Transcribe the entries below exactly.

══ EXERCISE DATA

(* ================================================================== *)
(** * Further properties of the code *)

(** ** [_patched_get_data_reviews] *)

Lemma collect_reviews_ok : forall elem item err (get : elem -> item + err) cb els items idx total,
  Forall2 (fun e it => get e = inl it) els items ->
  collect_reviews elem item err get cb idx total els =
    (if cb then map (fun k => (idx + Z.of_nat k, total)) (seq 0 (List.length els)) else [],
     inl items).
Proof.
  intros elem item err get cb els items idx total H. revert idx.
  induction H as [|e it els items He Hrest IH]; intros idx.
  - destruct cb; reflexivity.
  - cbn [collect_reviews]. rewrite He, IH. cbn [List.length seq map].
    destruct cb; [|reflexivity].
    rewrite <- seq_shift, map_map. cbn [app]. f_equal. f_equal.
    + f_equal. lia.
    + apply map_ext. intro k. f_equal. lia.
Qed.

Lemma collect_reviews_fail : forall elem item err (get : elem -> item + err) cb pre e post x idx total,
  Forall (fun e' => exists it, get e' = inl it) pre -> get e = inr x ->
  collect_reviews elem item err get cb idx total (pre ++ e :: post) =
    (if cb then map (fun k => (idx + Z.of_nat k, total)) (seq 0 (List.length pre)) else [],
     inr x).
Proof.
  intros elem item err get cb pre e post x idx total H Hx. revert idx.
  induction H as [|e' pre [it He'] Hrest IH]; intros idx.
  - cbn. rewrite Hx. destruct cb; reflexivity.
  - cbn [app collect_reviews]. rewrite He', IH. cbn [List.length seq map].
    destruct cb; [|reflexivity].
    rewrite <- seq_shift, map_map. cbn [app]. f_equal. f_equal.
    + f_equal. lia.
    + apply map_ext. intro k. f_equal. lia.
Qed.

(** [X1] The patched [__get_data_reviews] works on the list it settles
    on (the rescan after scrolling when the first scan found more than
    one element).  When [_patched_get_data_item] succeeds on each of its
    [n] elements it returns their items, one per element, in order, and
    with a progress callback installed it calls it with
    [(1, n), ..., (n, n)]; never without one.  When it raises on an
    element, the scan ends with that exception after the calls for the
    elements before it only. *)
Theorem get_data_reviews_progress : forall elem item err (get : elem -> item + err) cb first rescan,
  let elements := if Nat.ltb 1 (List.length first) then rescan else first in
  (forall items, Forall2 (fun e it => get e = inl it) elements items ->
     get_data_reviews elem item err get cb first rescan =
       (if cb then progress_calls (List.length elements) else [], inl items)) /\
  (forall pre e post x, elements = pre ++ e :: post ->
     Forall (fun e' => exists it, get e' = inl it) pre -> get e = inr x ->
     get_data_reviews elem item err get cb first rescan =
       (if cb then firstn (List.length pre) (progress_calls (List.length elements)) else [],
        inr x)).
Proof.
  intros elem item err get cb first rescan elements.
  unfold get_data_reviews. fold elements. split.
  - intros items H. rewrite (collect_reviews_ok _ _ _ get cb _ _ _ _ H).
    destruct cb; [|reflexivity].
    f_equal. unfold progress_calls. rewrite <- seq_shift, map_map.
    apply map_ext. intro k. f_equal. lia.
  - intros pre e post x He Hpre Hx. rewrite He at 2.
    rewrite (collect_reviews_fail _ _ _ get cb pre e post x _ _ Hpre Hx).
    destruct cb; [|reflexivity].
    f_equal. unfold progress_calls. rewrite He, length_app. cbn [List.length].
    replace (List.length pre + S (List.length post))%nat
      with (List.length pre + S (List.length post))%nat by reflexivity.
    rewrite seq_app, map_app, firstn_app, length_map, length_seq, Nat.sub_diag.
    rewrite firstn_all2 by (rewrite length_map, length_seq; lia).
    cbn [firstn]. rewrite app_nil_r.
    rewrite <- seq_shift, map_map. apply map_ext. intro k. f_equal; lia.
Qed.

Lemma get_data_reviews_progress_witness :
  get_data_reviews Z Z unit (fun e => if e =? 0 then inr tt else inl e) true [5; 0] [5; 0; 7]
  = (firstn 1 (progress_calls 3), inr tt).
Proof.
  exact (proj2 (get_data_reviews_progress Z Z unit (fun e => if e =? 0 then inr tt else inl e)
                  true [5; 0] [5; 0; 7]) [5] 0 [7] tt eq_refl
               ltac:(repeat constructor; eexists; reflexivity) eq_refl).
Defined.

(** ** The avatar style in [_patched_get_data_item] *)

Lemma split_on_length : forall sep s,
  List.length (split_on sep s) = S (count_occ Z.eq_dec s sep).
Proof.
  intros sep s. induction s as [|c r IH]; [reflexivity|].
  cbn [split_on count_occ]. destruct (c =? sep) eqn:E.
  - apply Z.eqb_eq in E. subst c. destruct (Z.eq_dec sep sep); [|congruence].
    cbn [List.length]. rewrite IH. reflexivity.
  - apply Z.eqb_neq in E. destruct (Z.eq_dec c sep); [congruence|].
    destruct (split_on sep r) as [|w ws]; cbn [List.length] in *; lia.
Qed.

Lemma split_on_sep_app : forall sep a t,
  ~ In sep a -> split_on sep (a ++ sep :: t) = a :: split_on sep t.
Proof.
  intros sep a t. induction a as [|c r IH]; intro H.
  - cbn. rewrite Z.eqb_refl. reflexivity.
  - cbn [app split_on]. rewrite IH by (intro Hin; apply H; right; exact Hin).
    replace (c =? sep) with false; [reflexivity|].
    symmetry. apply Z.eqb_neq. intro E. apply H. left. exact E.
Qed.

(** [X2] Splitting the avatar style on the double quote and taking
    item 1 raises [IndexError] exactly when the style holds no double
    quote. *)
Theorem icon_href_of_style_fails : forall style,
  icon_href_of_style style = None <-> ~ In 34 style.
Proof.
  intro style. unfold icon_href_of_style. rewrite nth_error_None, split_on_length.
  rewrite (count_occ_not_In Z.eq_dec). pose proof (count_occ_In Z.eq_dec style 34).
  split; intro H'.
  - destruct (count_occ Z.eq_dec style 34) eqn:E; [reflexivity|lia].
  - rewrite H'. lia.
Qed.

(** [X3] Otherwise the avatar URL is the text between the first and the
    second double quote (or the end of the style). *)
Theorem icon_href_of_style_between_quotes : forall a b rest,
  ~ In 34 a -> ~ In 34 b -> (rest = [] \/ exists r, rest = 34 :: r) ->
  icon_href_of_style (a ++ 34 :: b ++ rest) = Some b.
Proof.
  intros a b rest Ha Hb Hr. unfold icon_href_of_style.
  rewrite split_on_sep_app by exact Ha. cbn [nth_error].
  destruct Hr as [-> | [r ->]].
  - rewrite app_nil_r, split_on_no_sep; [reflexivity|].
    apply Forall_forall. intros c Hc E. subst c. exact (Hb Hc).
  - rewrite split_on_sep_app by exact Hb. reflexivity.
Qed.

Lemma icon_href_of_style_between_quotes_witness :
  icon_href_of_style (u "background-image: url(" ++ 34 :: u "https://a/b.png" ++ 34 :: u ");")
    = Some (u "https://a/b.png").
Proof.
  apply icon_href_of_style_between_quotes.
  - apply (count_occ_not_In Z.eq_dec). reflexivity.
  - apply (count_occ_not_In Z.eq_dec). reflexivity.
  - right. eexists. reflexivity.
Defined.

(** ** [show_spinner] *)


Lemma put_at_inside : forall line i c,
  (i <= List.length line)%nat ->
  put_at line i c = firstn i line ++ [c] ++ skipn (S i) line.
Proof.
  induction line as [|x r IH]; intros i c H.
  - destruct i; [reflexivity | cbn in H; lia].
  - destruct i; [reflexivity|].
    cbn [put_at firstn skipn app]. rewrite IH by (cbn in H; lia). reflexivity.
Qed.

════

# RESULT OF THIS TASK
(* ================================================================== *)
(** * Further properties of the code *)

(** ** [_patched_get_data_reviews] *)

Lemma collect_reviews_ok : forall elem item err (get : elem -> item + err) cb els items idx total,
  Forall2 (fun e it => get e = inl it) els items ->
  collect_reviews elem item err get cb idx total els =
    (if cb then map (fun k => (idx + Z.of_nat k, total)) (seq 0 (List.length els)) else [],
     inl items).
Proof.
  intros elem item err get cb els items idx total H. revert idx.
  induction H as [|e it els items He Hrest IH]; intros idx.
  - destruct cb; reflexivity.
  - cbn [collect_reviews]. rewrite He, IH. cbn [List.length seq map].
    destruct cb; [|reflexivity].
    rewrite <- seq_shift, map_map. cbn [app]. f_equal. f_equal.
    + f_equal. lia.
    + apply map_ext. intro k. f_equal. lia.
Qed.

Lemma collect_reviews_fail : forall elem item err (get : elem -> item + err) cb pre e post x idx total,
  Forall (fun e' => exists it, get e' = inl it) pre -> get e = inr x ->
  collect_reviews elem item err get cb idx total (pre ++ e :: post) =
    (if cb then map (fun k => (idx + Z.of_nat k, total)) (seq 0 (List.length pre)) else [],
     inr x).
Proof.
  intros elem item err get cb pre e post x idx total H Hx. revert idx.
  induction H as [|e' pre [it He'] Hrest IH]; intros idx.
  - cbn. rewrite Hx. destruct cb; reflexivity.
  - cbn [app collect_reviews]. rewrite He', IH. cbn [List.length seq map].
    destruct cb; [|reflexivity].
    rewrite <- seq_shift, map_map. cbn [app]. f_equal. f_equal.
    + f_equal. lia.
    + apply map_ext. intro k. f_equal. lia.
Qed.

(** [X1] The patched [__get_data_reviews] works on the list it settles
    on (the rescan after scrolling when the first scan found more than
    one element).  When [_patched_get_data_item] succeeds on each of its
    [n] elements it returns their items, one per element, in order, and
    with a progress callback installed it calls it with
    [(1, n), ..., (n, n)]; never without one.  When it raises on an
    element, the scan ends with that exception after the calls for the
    elements before it only. *)
Theorem get_data_reviews_progress : forall elem item err (get : elem -> item + err) cb first rescan,
  let elements := if Nat.ltb 1 (List.length first) then rescan else first in
  (forall items, Forall2 (fun e it => get e = inl it) elements items ->
     get_data_reviews elem item err get cb first rescan =
       (if cb then progress_calls (List.length elements) else [], inl items)) /\
  (forall pre e post x, elements = pre ++ e :: post ->
     Forall (fun e' => exists it, get e' = inl it) pre -> get e = inr x ->
     get_data_reviews elem item err get cb first rescan =
       (if cb then firstn (List.length pre) (progress_calls (List.length elements)) else [],
        inr x)).
Proof.
  intros elem item err get cb first rescan elements.
  unfold get_data_reviews. fold elements. split.
  - intros items H. rewrite (collect_reviews_ok _ _ _ get cb _ _ _ _ H).
    destruct cb; [|reflexivity].
    f_equal. unfold progress_calls. rewrite <- seq_shift, map_map.
    apply map_ext. intro k. f_equal. lia.
  - intros pre e post x He Hpre Hx. rewrite He at 2.
    rewrite (collect_reviews_fail _ _ _ get cb pre e post x _ _ Hpre Hx).
    destruct cb; [|reflexivity].
    f_equal. unfold progress_calls. rewrite He, length_app. cbn [List.length].
    replace (List.length pre + S (List.length post))%nat
      with (List.length pre + S (List.length post))%nat by reflexivity.
    rewrite seq_app, map_app, firstn_app, length_map, length_seq, Nat.sub_diag.
    rewrite firstn_all2 by (rewrite length_map, length_seq; lia).
    cbn [firstn]. rewrite app_nil_r.
    rewrite <- seq_shift, map_map. apply map_ext. intro k. f_equal; lia.
Qed.

Lemma get_data_reviews_progress_witness :
  get_data_reviews Z Z unit (fun e => if e =? 0 then inr tt else inl e) true [5; 0] [5; 0; 7]
  = (firstn 1 (progress_calls 3), inr tt).
Proof.
  exact (proj2 (get_data_reviews_progress Z Z unit (fun e => if e =? 0 then inr tt else inl e)
                  true [5; 0] [5; 0; 7]) [5] 0 [7] tt eq_refl
               ltac:(repeat constructor; eexists; reflexivity) eq_refl).
Defined.

(** ** The avatar style in [_patched_get_data_item] *)

Lemma split_on_length : forall sep s,
  List.length (split_on sep s) = S (count_occ Z.eq_dec s sep).
Proof.
  intros sep s. induction s as [|c r IH]; [reflexivity|].
  cbn [split_on count_occ]. destruct (c =? sep) eqn:E.
  - apply Z.eqb_eq in E. subst c. destruct (Z.eq_dec sep sep); [|congruence].
    cbn [List.length]. rewrite IH. reflexivity.
  - apply Z.eqb_neq in E. destruct (Z.eq_dec c sep); [congruence|].
    destruct (split_on sep r) as [|w ws]; cbn [List.length] in *; lia.
Qed.

Lemma split_on_sep_app : forall sep a t,
  ~ In sep a -> split_on sep (a ++ sep :: t) = a :: split_on sep t.
Proof.
  intros sep a t. induction a as [|c r IH]; intro H.
  - cbn. rewrite Z.eqb_refl. reflexivity.
  - cbn [app split_on]. rewrite IH by (intro Hin; apply H; right; exact Hin).
    replace (c =? sep) with false; [reflexivity|].
    symmetry. apply Z.eqb_neq. intro E. apply H. left. exact E.
Qed.

(** [X2] Splitting the avatar style on the double quote and taking
    item 1 raises [IndexError] exactly when the style holds no double
    quote. *)
Theorem icon_href_of_style_fails : forall style,
  icon_href_of_style style = None <-> ~ In 34 style.
Proof.
  intro style. unfold icon_href_of_style. rewrite nth_error_None, split_on_length.
  rewrite (count_occ_not_In Z.eq_dec). pose proof (count_occ_In Z.eq_dec style 34).
  split; intro H'.
  - destruct (count_occ Z.eq_dec style 34) eqn:E; [reflexivity|lia].
  - rewrite H'. lia.
Qed.

(** [X3] Otherwise the avatar URL is the text between the first and the
    second double quote (or the end of the style). *)
Theorem icon_href_of_style_between_quotes : forall a b rest,
  ~ In 34 a -> ~ In 34 b -> (rest = [] \/ exists r, rest = 34 :: r) ->
  icon_href_of_style (a ++ 34 :: b ++ rest) = Some b.
Proof.
  intros a b rest Ha Hb Hr. unfold icon_href_of_style.
  rewrite split_on_sep_app by exact Ha. cbn [nth_error].
  destruct Hr as [-> | [r ->]].
  - rewrite app_nil_r, split_on_no_sep; [reflexivity|].
    apply Forall_forall. intros c Hc E. subst c. exact (Hb Hc).
  - rewrite split_on_sep_app by exact Hb. reflexivity.
Qed.

Lemma icon_href_of_style_between_quotes_witness :
  icon_href_of_style (u "background-image: url(" ++ 34 :: u "https://a/b.png" ++ 34 :: u ");")
    = Some (u "https://a/b.png").
Proof.
  apply icon_href_of_style_between_quotes.
  - apply (count_occ_not_In Z.eq_dec). reflexivity.
  - apply (count_occ_not_In Z.eq_dec). reflexivity.
  - right. eexists. reflexivity.
Defined.

(** ** [show_spinner] *)


Lemma put_at_inside : forall line i c,
  (i <= List.length line)%nat ->
  put_at line i c = firstn i line ++ [c] ++ skipn (S i) line.
Proof.
  induction line as [|x r IH]; intros i c H.
  - destruct i; [reflexivity | cbn in H; lia].
  - destruct i; [reflexivity|].
    cbn [put_at firstn skipn app]. rewrite IH by (cbn in H; lia). reflexivity.
Qed.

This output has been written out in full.